======== Given data ========
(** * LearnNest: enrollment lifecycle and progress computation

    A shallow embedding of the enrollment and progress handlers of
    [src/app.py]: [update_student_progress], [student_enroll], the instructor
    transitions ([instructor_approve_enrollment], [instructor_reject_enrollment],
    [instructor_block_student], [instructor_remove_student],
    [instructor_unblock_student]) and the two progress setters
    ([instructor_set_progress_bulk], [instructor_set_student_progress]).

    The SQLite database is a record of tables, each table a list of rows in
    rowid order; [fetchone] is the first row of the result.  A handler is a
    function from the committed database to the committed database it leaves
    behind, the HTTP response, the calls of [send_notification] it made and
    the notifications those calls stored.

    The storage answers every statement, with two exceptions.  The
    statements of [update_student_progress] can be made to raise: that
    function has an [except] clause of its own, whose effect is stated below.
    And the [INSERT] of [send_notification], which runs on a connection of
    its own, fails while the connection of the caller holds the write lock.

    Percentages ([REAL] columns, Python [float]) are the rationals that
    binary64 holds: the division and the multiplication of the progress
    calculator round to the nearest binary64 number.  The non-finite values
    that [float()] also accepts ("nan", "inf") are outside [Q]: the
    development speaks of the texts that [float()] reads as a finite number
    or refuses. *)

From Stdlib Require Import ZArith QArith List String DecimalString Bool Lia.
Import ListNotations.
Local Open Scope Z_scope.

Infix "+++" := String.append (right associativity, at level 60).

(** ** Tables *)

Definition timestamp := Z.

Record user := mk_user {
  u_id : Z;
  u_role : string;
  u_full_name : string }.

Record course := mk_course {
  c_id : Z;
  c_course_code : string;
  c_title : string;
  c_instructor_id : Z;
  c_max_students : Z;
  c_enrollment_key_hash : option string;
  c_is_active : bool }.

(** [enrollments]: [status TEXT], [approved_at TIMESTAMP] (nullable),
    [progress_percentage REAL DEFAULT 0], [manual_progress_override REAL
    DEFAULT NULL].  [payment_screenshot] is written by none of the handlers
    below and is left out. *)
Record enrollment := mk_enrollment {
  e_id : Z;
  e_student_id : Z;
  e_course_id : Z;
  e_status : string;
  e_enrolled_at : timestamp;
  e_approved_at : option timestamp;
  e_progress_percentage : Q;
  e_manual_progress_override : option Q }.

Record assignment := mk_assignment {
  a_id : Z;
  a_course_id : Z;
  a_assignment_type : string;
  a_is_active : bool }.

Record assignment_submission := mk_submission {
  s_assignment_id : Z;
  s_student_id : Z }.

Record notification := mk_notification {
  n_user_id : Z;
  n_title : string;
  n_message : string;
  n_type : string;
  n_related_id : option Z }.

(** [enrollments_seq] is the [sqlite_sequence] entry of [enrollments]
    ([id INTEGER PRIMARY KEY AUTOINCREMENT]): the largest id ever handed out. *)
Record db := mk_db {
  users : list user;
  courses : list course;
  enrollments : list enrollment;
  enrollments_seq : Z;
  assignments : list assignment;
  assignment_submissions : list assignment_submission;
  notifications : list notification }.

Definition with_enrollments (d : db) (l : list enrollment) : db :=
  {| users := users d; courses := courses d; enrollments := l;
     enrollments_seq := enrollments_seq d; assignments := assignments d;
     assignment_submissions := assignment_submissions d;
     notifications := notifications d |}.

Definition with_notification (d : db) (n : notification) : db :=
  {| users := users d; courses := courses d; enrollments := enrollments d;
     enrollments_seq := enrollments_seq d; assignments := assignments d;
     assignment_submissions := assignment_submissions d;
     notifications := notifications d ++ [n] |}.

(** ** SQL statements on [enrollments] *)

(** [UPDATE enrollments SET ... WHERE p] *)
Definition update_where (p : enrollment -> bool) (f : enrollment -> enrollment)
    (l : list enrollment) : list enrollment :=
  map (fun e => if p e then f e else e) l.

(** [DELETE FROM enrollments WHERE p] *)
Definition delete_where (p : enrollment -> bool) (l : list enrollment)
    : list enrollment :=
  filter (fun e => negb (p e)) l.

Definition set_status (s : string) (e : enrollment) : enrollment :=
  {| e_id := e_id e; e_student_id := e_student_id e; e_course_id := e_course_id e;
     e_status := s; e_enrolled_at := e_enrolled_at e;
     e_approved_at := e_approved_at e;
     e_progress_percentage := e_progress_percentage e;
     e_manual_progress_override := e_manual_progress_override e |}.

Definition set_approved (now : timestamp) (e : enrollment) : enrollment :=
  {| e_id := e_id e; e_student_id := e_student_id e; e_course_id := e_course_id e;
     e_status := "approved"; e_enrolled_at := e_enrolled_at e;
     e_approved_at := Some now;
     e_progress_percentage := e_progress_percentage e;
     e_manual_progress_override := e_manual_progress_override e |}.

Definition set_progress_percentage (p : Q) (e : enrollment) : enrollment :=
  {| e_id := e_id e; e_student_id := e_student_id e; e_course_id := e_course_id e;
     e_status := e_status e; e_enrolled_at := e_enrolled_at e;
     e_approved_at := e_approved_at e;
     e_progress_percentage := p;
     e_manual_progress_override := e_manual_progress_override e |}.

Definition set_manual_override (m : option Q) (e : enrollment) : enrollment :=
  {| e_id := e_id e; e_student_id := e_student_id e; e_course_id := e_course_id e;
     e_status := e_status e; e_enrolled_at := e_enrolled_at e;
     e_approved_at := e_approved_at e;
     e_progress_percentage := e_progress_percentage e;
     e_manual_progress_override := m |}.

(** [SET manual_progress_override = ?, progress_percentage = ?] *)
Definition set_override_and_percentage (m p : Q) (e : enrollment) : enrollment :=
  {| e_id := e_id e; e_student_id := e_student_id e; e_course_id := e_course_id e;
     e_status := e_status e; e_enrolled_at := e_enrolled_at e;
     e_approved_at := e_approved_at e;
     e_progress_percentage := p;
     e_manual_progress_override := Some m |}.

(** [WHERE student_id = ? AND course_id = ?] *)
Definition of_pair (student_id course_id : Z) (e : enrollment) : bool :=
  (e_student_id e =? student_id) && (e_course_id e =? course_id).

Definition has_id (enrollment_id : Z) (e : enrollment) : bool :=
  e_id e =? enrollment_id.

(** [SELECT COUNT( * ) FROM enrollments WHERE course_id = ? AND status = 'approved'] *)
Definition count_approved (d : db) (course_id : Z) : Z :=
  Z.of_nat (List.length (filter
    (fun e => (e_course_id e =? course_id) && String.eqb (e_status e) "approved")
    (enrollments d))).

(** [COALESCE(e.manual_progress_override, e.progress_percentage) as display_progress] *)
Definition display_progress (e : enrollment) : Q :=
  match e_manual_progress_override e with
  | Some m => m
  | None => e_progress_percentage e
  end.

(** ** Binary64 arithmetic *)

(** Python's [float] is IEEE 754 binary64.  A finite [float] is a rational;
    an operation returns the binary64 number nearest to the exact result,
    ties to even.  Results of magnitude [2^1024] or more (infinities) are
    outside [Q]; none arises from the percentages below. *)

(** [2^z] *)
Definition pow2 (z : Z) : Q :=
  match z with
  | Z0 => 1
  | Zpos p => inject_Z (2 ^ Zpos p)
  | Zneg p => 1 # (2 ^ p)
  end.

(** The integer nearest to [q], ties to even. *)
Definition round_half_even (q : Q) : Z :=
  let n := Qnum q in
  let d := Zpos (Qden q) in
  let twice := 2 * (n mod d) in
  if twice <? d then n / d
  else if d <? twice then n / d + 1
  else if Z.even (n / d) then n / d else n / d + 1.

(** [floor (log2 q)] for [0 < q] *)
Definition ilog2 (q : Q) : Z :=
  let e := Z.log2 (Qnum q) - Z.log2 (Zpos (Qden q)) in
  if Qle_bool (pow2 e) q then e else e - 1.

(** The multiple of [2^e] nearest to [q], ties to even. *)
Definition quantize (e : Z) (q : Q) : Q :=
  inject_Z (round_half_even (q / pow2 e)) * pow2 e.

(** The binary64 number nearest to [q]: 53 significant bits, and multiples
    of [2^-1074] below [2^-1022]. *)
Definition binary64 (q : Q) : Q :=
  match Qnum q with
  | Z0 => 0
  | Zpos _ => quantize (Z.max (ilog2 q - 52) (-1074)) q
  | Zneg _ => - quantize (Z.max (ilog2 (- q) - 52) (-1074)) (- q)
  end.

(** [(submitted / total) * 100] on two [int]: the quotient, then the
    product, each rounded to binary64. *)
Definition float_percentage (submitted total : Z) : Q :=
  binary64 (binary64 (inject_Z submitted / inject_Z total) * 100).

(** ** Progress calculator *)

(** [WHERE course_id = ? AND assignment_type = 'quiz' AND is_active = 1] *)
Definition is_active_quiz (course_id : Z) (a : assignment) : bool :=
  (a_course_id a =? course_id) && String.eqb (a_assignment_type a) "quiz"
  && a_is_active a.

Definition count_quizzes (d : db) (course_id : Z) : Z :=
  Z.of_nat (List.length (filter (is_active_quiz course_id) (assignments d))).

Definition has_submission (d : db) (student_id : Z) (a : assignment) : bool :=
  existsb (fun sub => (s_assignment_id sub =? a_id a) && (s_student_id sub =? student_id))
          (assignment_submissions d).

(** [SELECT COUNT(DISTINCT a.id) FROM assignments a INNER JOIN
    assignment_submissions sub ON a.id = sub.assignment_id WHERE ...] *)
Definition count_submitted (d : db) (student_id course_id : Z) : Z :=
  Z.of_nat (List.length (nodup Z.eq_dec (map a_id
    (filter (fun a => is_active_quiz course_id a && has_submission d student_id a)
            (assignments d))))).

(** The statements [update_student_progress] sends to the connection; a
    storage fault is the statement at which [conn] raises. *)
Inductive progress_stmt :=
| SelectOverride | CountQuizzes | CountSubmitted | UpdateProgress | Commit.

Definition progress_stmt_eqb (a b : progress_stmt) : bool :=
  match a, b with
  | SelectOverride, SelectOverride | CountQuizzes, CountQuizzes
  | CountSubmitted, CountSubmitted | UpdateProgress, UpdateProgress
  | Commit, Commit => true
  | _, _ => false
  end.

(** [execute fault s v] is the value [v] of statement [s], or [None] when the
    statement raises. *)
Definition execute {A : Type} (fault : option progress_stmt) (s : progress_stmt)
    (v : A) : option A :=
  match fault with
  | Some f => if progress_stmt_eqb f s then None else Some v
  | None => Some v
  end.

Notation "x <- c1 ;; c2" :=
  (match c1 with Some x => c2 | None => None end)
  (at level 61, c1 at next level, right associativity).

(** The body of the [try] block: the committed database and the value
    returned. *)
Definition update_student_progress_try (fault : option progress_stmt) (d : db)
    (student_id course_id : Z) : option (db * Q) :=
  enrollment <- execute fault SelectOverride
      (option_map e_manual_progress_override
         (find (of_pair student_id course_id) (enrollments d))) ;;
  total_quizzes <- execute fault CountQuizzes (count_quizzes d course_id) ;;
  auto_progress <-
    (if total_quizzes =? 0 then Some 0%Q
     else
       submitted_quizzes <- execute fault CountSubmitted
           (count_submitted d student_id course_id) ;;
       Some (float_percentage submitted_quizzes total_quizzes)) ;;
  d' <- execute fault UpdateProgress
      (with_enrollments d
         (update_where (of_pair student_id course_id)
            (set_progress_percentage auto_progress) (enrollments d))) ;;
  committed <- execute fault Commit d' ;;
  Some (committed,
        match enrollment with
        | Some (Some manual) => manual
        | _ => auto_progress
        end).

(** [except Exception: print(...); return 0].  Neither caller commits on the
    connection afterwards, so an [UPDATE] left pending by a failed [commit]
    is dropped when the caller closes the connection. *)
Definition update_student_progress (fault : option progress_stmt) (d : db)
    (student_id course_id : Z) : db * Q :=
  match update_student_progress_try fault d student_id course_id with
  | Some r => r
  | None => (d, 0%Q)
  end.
========
Restate verbatim the first line above and all lines after it through the line containing "function has an"; omit the rest.

» **Finished task**:
(** * LearnNest: enrollment lifecycle and progress computation

    A shallow embedding of the enrollment and progress handlers of
    [src/app.py]: [update_student_progress], [student_enroll], the instructor
    transitions ([instructor_approve_enrollment], [instructor_reject_enrollment],
    [instructor_block_student], [instructor_remove_student],
    [instructor_unblock_student]) and the two progress setters
    ([instructor_set_progress_bulk], [instructor_set_student_progress]).

    The SQLite database is a record of tables, each table a list of rows in
    rowid order; [fetchone] is the first row of the result.  A handler is a
    function from the committed database to the committed database it leaves
    behind, the HTTP response, the calls of [send_notification] it made and
    the notifications those calls stored.

    The storage answers every statement, with two exceptions.  The
    statements of [update_student_progress] can be made to raise: that
    function has an [except] clause of its own, whose effect is stated below.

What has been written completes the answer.